(Beginning of Supplied material)

(** * Autopilot interface: a shallow embedding of [autopilot_interface.cpp]

    The development follows the source file top to bottom: the setpoint
    helper functions, the [Autopilot_Interface] object with its telemetry
    cache and setpoint store, the command channel, the bounded-retry mode
    transitions, the start-up handshake and the streaming thread.

    Machine integers are [Z] with the wrap-around of each assignment written
    out; C [float]s are carried as IEEE values ([spec_float]) and are only
    stored and copied, never computed with. *)

From Stdlib Require Import ZArith List String Bool Lia.
From Stdlib Require Import Floats.SpecFloat.
Import ListNotations.

Open Scope Z_scope.

(* ------------------------------------------------------------------ *)
(** ** Machine integers and floats *)

Definition wrap8  (v : Z) : Z := v mod 2 ^ 8.
Definition wrap16 (v : Z) : Z := v mod 2 ^ 16.
Definition wrap32 (v : Z) : Z := v mod 2 ^ 32.

Definition float : Type := spec_float.

(** The literal [0.0] and the two values of [(float) flag]. *)
Definition f_zero : float := S754_zero false.
Definition f_one  : float := S754_finite false 8388608 (-23).
Definition float_of_bool (flag : bool) : float := if flag then f_one else f_zero.

(* ------------------------------------------------------------------ *)
(** ** Constants and codec entry points of the headers

    [autopilot_interface.h], [px4_custom_mode.h] and the MAVLink headers are
    not among the sources.  Every macro and enumerator the code takes from
    them is a field of this class, so that all definitions and theorems
    below hold for whatever values the headers give them.  The three
    decoders are the codec's, used opaquely. *)

Module heartbeat.
Record t := mk {
    custom_mode : Z; type : Z; autopilot : Z; base_mode : Z;
    system_status : Z; mavlink_version : Z }.
End heartbeat.
Definition mavlink_heartbeat_t : Type := heartbeat.t.

Module local_position_ned.
Record t := mk {
    time_boot_ms : Z; x : float; y : float; z : float;
    vx : float; vy : float; vz : float }.
End local_position_ned.
Definition mavlink_local_position_ned_t : Type := local_position_ned.t.

Module attitude.
Record t := mk {
    time_boot_ms : Z; roll : float; pitch : float; yaw : float;
    rollspeed : float; pitchspeed : float; yawspeed : float }.
End attitude.
Definition mavlink_attitude_t : Type := attitude.t.

(** A framed message as the transport hands it over. *)
Module message.
Record t := mk { sysid : Z; compid : Z; msgid : Z; payload : list Z }.
End message.
Definition mavlink_message_t : Type := message.t.

Class Headers := {
  (* autopilot_interface.h: the type-mask macros *)
  MAVLINK_MSG_SET_POSITION_TARGET_LOCAL_NED_POSITION : Z;
  MAVLINK_MSG_SET_POSITION_TARGET_LOCAL_NED_VELOCITY : Z;
  MAVLINK_MSG_SET_POSITION_TARGET_LOCAL_NED_ACCELERATION : Z;
  MAVLINK_MSG_SET_POSITION_TARGET_LOCAL_NED_YAW_ANGLE : Z;
  MAVLINK_MSG_SET_POSITION_TARGET_LOCAL_NED_YAW_RATE : Z;
  (* px4_custom_mode.h *)
  PX4_CUSTOM_MAIN_MODE_OFFBOARD : Z;
  (* MAVLink enumerators *)
  MAV_STATE_ACTIVE : Z;
  MAV_FRAME_LOCAL_NED : Z;
  MAV_CMD_NAV_GUIDED_ENABLE : Z;
  MAV_CMD_COMPONENT_ARM_DISARM : Z;
  (* MAVLink message ids *)
  MAVLINK_MSG_ID_HEARTBEAT : Z;
  MAVLINK_MSG_ID_SYS_STATUS : Z;
  MAVLINK_MSG_ID_BATTERY_STATUS : Z;
  MAVLINK_MSG_ID_RADIO_STATUS : Z;
  MAVLINK_MSG_ID_LOCAL_POSITION_NED : Z;
  MAVLINK_MSG_ID_GLOBAL_POSITION_INT : Z;
  MAVLINK_MSG_ID_POSITION_TARGET_LOCAL_NED : Z;
  MAVLINK_MSG_ID_POSITION_TARGET_GLOBAL_INT : Z;
  MAVLINK_MSG_ID_HIGHRES_IMU : Z;
  MAVLINK_MSG_ID_ATTITUDE : Z;
  MAVLINK_MSG_ID_VFR_HUD : Z;
  (* stdlib.h *)
  EXIT_FAILURE : Z;
  (* codec *)
  mavlink_msg_heartbeat_decode : mavlink_message_t -> mavlink_heartbeat_t;
  mavlink_msg_local_position_ned_decode :
    mavlink_message_t -> mavlink_local_position_ned_t;
  mavlink_msg_attitude_decode : mavlink_message_t -> mavlink_attitude_t }.

(* ------------------------------------------------------------------ *)
(** ** The setpoint struct *)

Module setpoint.
Record t := mk {
    time_boot_ms : Z;
    x : float; y : float; z : float;
    vx : float; vy : float; vz : float;
    afx : float; afy : float; afz : float;
    yaw : float; yaw_rate : float;
    type_mask : Z;
    target_system : Z; target_component : Z;
    coordinate_frame : Z }.

Definition with_time_boot_ms (v : Z) (sp : t) : t :=
    mk v (x sp) (y sp) (z sp) (vx sp) (vy sp) (vz sp) (afx sp) (afy sp)
       (afz sp) (yaw sp) (yaw_rate sp) (type_mask sp) (target_system sp)
       (target_component sp) (coordinate_frame sp).
Definition with_position (a b c : float) (sp : t) : t :=
    mk (time_boot_ms sp) a b c (vx sp) (vy sp) (vz sp) (afx sp) (afy sp)
       (afz sp) (yaw sp) (yaw_rate sp) (type_mask sp) (target_system sp)
       (target_component sp) (coordinate_frame sp).
Definition with_velocity (a b c : float) (sp : t) : t :=
    mk (time_boot_ms sp) (x sp) (y sp) (z sp) a b c (afx sp) (afy sp)
       (afz sp) (yaw sp) (yaw_rate sp) (type_mask sp) (target_system sp)
       (target_component sp) (coordinate_frame sp).
Definition with_yaw (v : float) (sp : t) : t :=
    mk (time_boot_ms sp) (x sp) (y sp) (z sp) (vx sp) (vy sp) (vz sp)
       (afx sp) (afy sp) (afz sp) v (yaw_rate sp) (type_mask sp)
       (target_system sp) (target_component sp) (coordinate_frame sp).
Definition with_yaw_rate (v : float) (sp : t) : t :=
    mk (time_boot_ms sp) (x sp) (y sp) (z sp) (vx sp) (vy sp) (vz sp)
       (afx sp) (afy sp) (afz sp) (yaw sp) v (type_mask sp)
       (target_system sp) (target_component sp) (coordinate_frame sp).
Definition with_type_mask (v : Z) (sp : t) : t :=
    mk (time_boot_ms sp) (x sp) (y sp) (z sp) (vx sp) (vy sp) (vz sp)
       (afx sp) (afy sp) (afz sp) (yaw sp) (yaw_rate sp) v
       (target_system sp) (target_component sp) (coordinate_frame sp).
Definition with_target (sys comp : Z) (sp : t) : t :=
    mk (time_boot_ms sp) (x sp) (y sp) (z sp) (vx sp) (vy sp) (vz sp)
       (afx sp) (afy sp) (afz sp) (yaw sp) (yaw_rate sp) (type_mask sp)
       sys comp (coordinate_frame sp).
Definition with_coordinate_frame (v : Z) (sp : t) : t :=
    mk (time_boot_ms sp) (x sp) (y sp) (z sp) (vx sp) (vy sp) (vz sp)
       (afx sp) (afy sp) (afz sp) (yaw sp) (yaw_rate sp) (type_mask sp)
       (target_system sp) (target_component sp) v.
End setpoint.
Definition mavlink_set_position_target_local_ned_t : Type := setpoint.t.
(* ------------------------------------------------------------------------ *)
(** ** [apply_transformation] (lines 111-120)

    [func] is applied to the attributes [p1], [p2], [center], [base_position]
    that hold a 2-tuple, and to every element of [vertices]; then to every
    child.  An Arrow's [start] and an Axis's [start_position] are not in
    that list. *)
Definition transform_attrs (func : point -> point) (a : attrs) : attrs :=
  match a with
  | LineA p1 p2 => LineA (func p1) (func p2)
  | OvalA c w h ang => OvalA (func c) w h ang
  | RectangleA c w h ang => RectangleA (func c) w h ang
  | TriangleA vs => TriangleA (map func vs)
  | PolygonA c s r ang => PolygonA (func c) s r ang
  | ArrowA st len ang => ArrowA st len ang
  | BarsA n ang mnw mxw sp mnh mxh bp => BarsA n ang mnw mxw sp mnh mxh (option_map func bp)
  | AxisA l ang a b c d sp p1 p2 => AxisA l ang a b c d sp (func p1) (func p2)
  | BarGraphA bp l n ang y m => BarGraphA (func bp) l n ang y m
  end.

Fixpoint apply_transformation (func : point -> point) (o : plot_object) : plot_object :=
  let 'Obj a l subs := o in
  Obj (transform_attrs func a) l (map (apply_transformation func) subs).

(* ------------------------------------------------------------------------ *)
(** ** [adjust_scene] (lines 878-904); canvas is [(x_min, x_max, y_min, y_max)] *)

Definition py_div (x y : Q) : result Q :=
  if Qeqb y 0 then Err ZeroDivisionError else Ok (x / y).

Fixpoint map_result {A B} (f : A -> result B) (l : list A) : result (list B) :=
  match l with
  | [] => Ok []
  | x :: l' => rbind (f x) (fun y => rbind (map_result f l') (fun ys => Ok (y :: ys)))
  end.

Definition adjust_scene (fm : float_math) (scene : list plot_object) (canvas : bbox)
    : result (list plot_object) :=
  rbind (map_result (get_bbox fm) scene) (fun all_bboxes =>
  match all_bboxes with
  | [] => Ok scene
  | b :: bs =>
      let '(gmin_x, gmin_y, gmax_x, gmax_y) := bbox_union b bs in
      let scene_width := gmax_x - gmin_x in
      let scene_height := gmax_y - gmin_y in
      let '(cx_min, cx_max, cy_min, cy_max) := canvas in
      let canvas_width := cx_max - cx_min in
      let canvas_height := cy_max - cy_min in
      rbind (py_div canvas_width scene_width) (fun sx =>
      rbind (py_div canvas_height scene_height) (fun sy =>
      let scale := pymin (pymin sx sy) 1 in
      let new_scene_width := scale * scene_width in
      let new_scene_height := scale * scene_height in
      let desired_x_min := cx_min + (canvas_width - new_scene_width) / 2 in
      let desired_y_min := cy_min + (canvas_height - new_scene_height) / 2 in
      let transform (pt : point) : point :=
        (desired_x_min + scale * (fst pt - gmin_x), desired_y_min + scale * (snd pt - gmin_y)) in
      Ok (map (apply_transformation transform) scene)))
  end).

(* ------------------------------------------------------------------------ *)
(** ** Geometry assignment: [assign_geometry] of every class *)

(** Writes [p1], [p2] and [_geometry_locked = True] into the [k]-th Line
    child (counting Line children only) for which [seg k] is [Some]. *)
Fixpoint set_lines (seg : nat -> option (point * point)) (k : nat) (l : list plot_object)
    : list plot_object :=
  match l with
  | [] => []
  | c :: l' =>
      if is_line c then
        match seg k with
        | Some (p, q) => Obj (LineA p q) true (obj_subs c)
        | None => c
        end :: set_lines seg (S k) l'
      else c :: set_lines seg k l'
  end.

(** [len([ln for ln in self.sub_references if isinstance(ln, LineLow)])] *)
Definition count_lines (l : list plot_object) : nat := List.length (filter is_line l).

Definition vadd (p : point) (dx dy : Q) : point := (fst p + dx, snd p + dy).

Section Assign.
Variable fm : float_math.

(** [def rotate_point(pt, center, ang_deg)] *)
Definition rotate_point (pt center : point) (ang_deg : Q) : point :=
  let dx := fst pt - fst center in
  let dy := snd pt - snd center in
  (fst center + dx * cosd fm ang_deg - dy * sind fm ang_deg,
   snd center + dx * sind fm ang_deg + dy * cosd fm ang_deg).

(** The four corners of [RectangleObj.assign_geometry]. *)
Definition rectangle_corners (c : point) (w h ang : Q) : list point :=
  let hw := w / 2 in
  let hh := h / 2 in
  let corners := [(fst c - hw, snd c - hh); (fst c + hw, snd c - hh);
                  (fst c + hw, snd c + hh); (fst c - hw, snd c + hh)] in
  if negb (Qeqb ang 0) then map (fun p => rotate_point p c ang) corners else corners.

(** [RectangleObj.set_bottom_left(x, y, angle, width, height)] applied to a
    child of a Bars. *)
Definition rect_set_bottom_left (r : plot_object) (x y ang w h : Q) : plot_object :=
  let ox := w / 2 in
  let oy := h / 2 in
  let c := (x + ox * cosd fm ang - oy * sind fm ang, y + ox * sind fm ang + oy * cosd fm ang) in
  Obj (RectangleA c w h ang) true (obj_subs r).

(** The loop of [BarsObj.assign_geometry] over [bars_list]. *)
Fixpoint place_bars (mnw mxw mnh mxh ang dx dy cur_x cur_y : Q) (rects : list plot_object)
    : M (list plot_object) :=
  match rects with
  | [] => ret []
  | r :: rs =>
      let* w := uniform mnw mxw in
      let* h := uniform mnh mxh in
      let r' := rect_set_bottom_left r cur_x cur_y ang w h in
      let* rs' := place_bars mnw mxw mnh mxh ang dx dy (cur_x + dx) (cur_y + dy) rs in
      ret (r' :: rs')
  end.

(** The tick loop of [AxisObj.assign_geometry]; [fuel] bounds the number of
    iterations of the [while] loop. *)
Fixpoint axis_ticks (fuel : nat) (x1 y1 ang len mnts mxts mntl mxtl tick_start : Q)
    : M (list plot_object) :=
  if Qltb tick_start len then
    match fuel with
    | O => raise LoopBound
    | S fuel' =>
        let* spacing := uniform mnts mxts in
        if Qltb len (tick_start + spacing) then ret []
        else
          let tick_start := tick_start + spacing in
          let cx := x1 + tick_start * cosd fm ang in
          let cy := y1 + tick_start * sind fm ang in
          let* tick_len := uniform mntl mxtl in
          let half_t := tick_len / 2 in
          let rx := half_t * cosd fm (ang + 90) in
          let ry := half_t * sind fm (ang + 90) in
          let tick := new_locked_line (cx - rx, cy - ry) (cx + rx, cy + ry) in
          let* rest := axis_ticks fuel' x1 y1 ang len mnts mxts mntl mxtl tick_start in
          ret (tick :: rest)
    end
  else ret [].

Definition axis_loop_bound : nat := 10000.

Definition unlock (o : plot_object) : plot_object := Obj (obj_attrs o) false (obj_subs o).

(** [assign_geometry]; [depth] bounds the call depth as Python's recursion
    limit does.  Each case ends with [super().assign_geometry()], the loop
    over [sub_references]. *)
Fixpoint assign_geometry_rec (depth : nat) (o : plot_object) : M plot_object :=
  match depth with
  | O => raise RecursionError
  | S d =>
  let finish (a : attrs) (lk : bool) (subs : list plot_object) : M plot_object :=
    let* subs' := mapM (assign_geometry_rec d) subs in ret (Obj a lk subs') in
  let 'Obj a lk subs := o in
  match a with
  | LineA p1 p2 =>
      if lk then finish a lk subs else
      let* length := uniform 10 30 in
      let* angle := uniform 0 360 in
      let* cx := uniform 20 80 in
      let* cy := uniform 20 80 in
      let dx := (length / 2) * cosd fm angle in
      let dy := (length / 2) * sind fm angle in
      finish (LineA (cx - dx, cy - dy) (cx + dx, cy + dy)) lk subs
  | OvalA c w h ang =>
      if lk then finish a lk subs else
      let* cx := uniform 20 80 in
      let* cy := uniform 20 80 in
      let* w := uniform 10 30 in
      let* h := uniform 10 30 in
      let* ang := uniform 0 360 in
      finish (OvalA (cx, cy) w h ang) lk subs
  | RectangleA c w h ang =>
      let* '(c, w, h, ang) :=
        (if lk then ret (c, w, h, ang) else
         let* cx := uniform 30 70 in
         let* cy := uniform 30 70 in
         let* w := uniform 10 30 in
         let* h := uniform 10 30 in
         let* ang := uniform 0 180 in
         ret ((cx, cy), w, h, ang)) in
      let corners := rectangle_corners c w h ang in
      let subs := if Nat.eqb (count_lines subs) 4 then
          set_lines (fun i => if Nat.ltb i 4 then
                       Some (nth i corners (0,0), nth ((i + 1) mod 4) corners (0,0))
                     else None) 0 subs
        else subs in
      finish (RectangleA c w h ang) lk subs
  | TriangleA vs =>
      let* vs :=
        (if lk then ret vs else
         let* x1 := uniform 20 80 in
         let* y1 := uniform 20 80 in
         let* ox2 := uniform 10 30 in
         let* oy2 := uniform (-20) 20 in
         let* ox3 := uniform (-20) 20 in
         let* oy3 := uniform 10 30 in
         ret [(x1, y1); (x1 + ox2, y1 + oy2); (x1 + ox3, y1 + oy3)]) in
      let* subs :=
        (if Nat.eqb (count_lines subs) 3 then
           match vs with
           | [v0; v1; v2] =>
               let tri := [v0; v1; v2] in
               ret (set_lines (fun i => if Nat.ltb i 3 then
                         Some (nth i tri (0,0), nth ((i + 1) mod 3) tri (0,0))
                       else None) 0 subs)
           | _ => raise IndexError
           end
         else ret subs) in
      finish (TriangleA vs) lk subs
  | PolygonA c sides r ang =>
      let* '(c, sides, r, ang) :=
        (if lk then ret (c, sides, r, ang) else
         let* cx := uniform 30 70 in
         let* cy := uniform 30 70 in
         let* sides := randint 3 6 in
         let* r := uniform 10 20 in
         let* ang := uniform 0 180 in
         ret ((cx, cy), sides, r, ang)) in
      let* step := lift (angle_step sides) in
      let corner := polygon_corner fm c r ang step in
      let subs :=
        if Z.leb sides (Z.of_nat (count_lines subs)) then
          set_lines (fun k => let i := Z.of_nat k in
                       if Z.ltb i sides then Some (corner i, corner (Z.modulo (i + 1) sides))
                       else Some ((0,0), (0,0))) 0 subs
        else subs in
      finish (PolygonA c sides r ang) lk subs
  | ArrowA st len ang =>
      let* '(st, len, ang) :=
        (if lk then ret (st, len, ang) else
         let* sx := uniform 20 30 in
         let* sy := uniform 20 30 in
         let* len := uniform 20 40 in
         let* ang := uniform 0 180 in
         ret ((sx, sy), len, ang)) in
      let tip := vadd st (len * cosd fm ang) (len * sind fm ang) in
      let head_size := len * (2 # 10) in
      let left := vadd tip (head_size * cosd fm (ang + 180 - 30)) (head_size * sind fm (ang + 180 - 30)) in
      let right := vadd tip (head_size * cosd fm (ang + 180 + 30)) (head_size * sind fm (ang + 180 + 30)) in
      let subs := if Nat.eqb (count_lines subs) 3 then
          set_lines (fun i => match i with
                              | O => Some (st, tip) | S O => Some (tip, left)
                              | S (S O) => Some (tip, right) | _ => None end) 0 subs
        else subs in
      finish (ArrowA st len ang) lk subs
  | BarsA n ang mnw mxw sp mnh mxh bp =>
      if lk then finish a lk subs else
      let* '(bx, by_) := (match bp with Some p => ret p | None =>
                          let* bx := uniform 10 30 in let* by_ := uniform 50 80 in ret (bx, by_) end) in
      let dx := (mxw + sp) * cosd fm ang in
      let dy := (mxw + sp) * sind fm ang in
      let* subs := place_bars mnw mxw mnh mxh ang dx dy bx by_ subs in
      finish a true subs
  | AxisA len ang mnts mxts mntl mxtl stp _ _ =>
      if lk then finish a lk subs else
      let* '(x1, y1) := (match stp with Some p => ret p | None =>
                         let* x1 := uniform 10 20 in let* y1 := uniform 60 80 in ret (x1, y1) end) in
      let p1 := (x1, y1) in
      let p2 := (x1 + len * cosd fm ang, y1 + len * sind fm ang) in
      let subs := match subs with
                  | ln :: rest => Obj (LineA p1 p2) true (obj_subs ln) :: rest
                  | [] => [] end in
      let* ticks := axis_ticks axis_loop_bound x1 y1 ang len mnts mxts mntl mxtl 0 in
      finish (AxisA len ang mnts mxts mntl mxtl stp p1 p2) true (subs ++ ticks)%list
  | BarGraphA _ _ _ _ with_y _ =>
      if lk then finish a lk subs else
      match subs with
      | b :: ax :: rest =>
          let* ax' := assign_geometry_rec d (unlock ax) in
          let* rest' := (match rest with
                         | ay :: rest2 =>
                             if with_y then let* ay' := assign_geometry_rec d (unlock ay) in
                                            ret (ay' :: rest2)
                             else ret rest
                         | [] => ret [] end) in
          let* b' := assign_geometry_rec d (unlock b) in
          finish a true (b' :: ax' :: rest')
      | _ => finish a true subs
      end
  end
  end.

(End of Supplied material)

* Required action *
Only certain lines are wanted. Please return exactly those from the top of the data through the line with "Definition f_zero : float := S754_zero false.".

* Problem solution *
(** * Autopilot interface: a shallow embedding of [autopilot_interface.cpp]

    The development follows the source file top to bottom: the setpoint
    helper functions, the [Autopilot_Interface] object with its telemetry
    cache and setpoint store, the command channel, the bounded-retry mode
    transitions, the start-up handshake and the streaming thread.

    Machine integers are [Z] with the wrap-around of each assignment written
    out; C [float]s are carried as IEEE values ([spec_float]) and are only
    stored and copied, never computed with. *)

From Stdlib Require Import ZArith List String Bool Lia.
From Stdlib Require Import Floats.SpecFloat.
Import ListNotations.

Open Scope Z_scope.

(* ------------------------------------------------------------------ *)
(** ** Machine integers and floats *)

Definition wrap8  (v : Z) : Z := v mod 2 ^ 8.
Definition wrap16 (v : Z) : Z := v mod 2 ^ 16.
Definition wrap32 (v : Z) : Z := v mod 2 ^ 32.

Definition float : Type := spec_float.

(** The literal [0.0] and the two values of [(float) flag]. *)
Definition f_zero : float := S754_zero false.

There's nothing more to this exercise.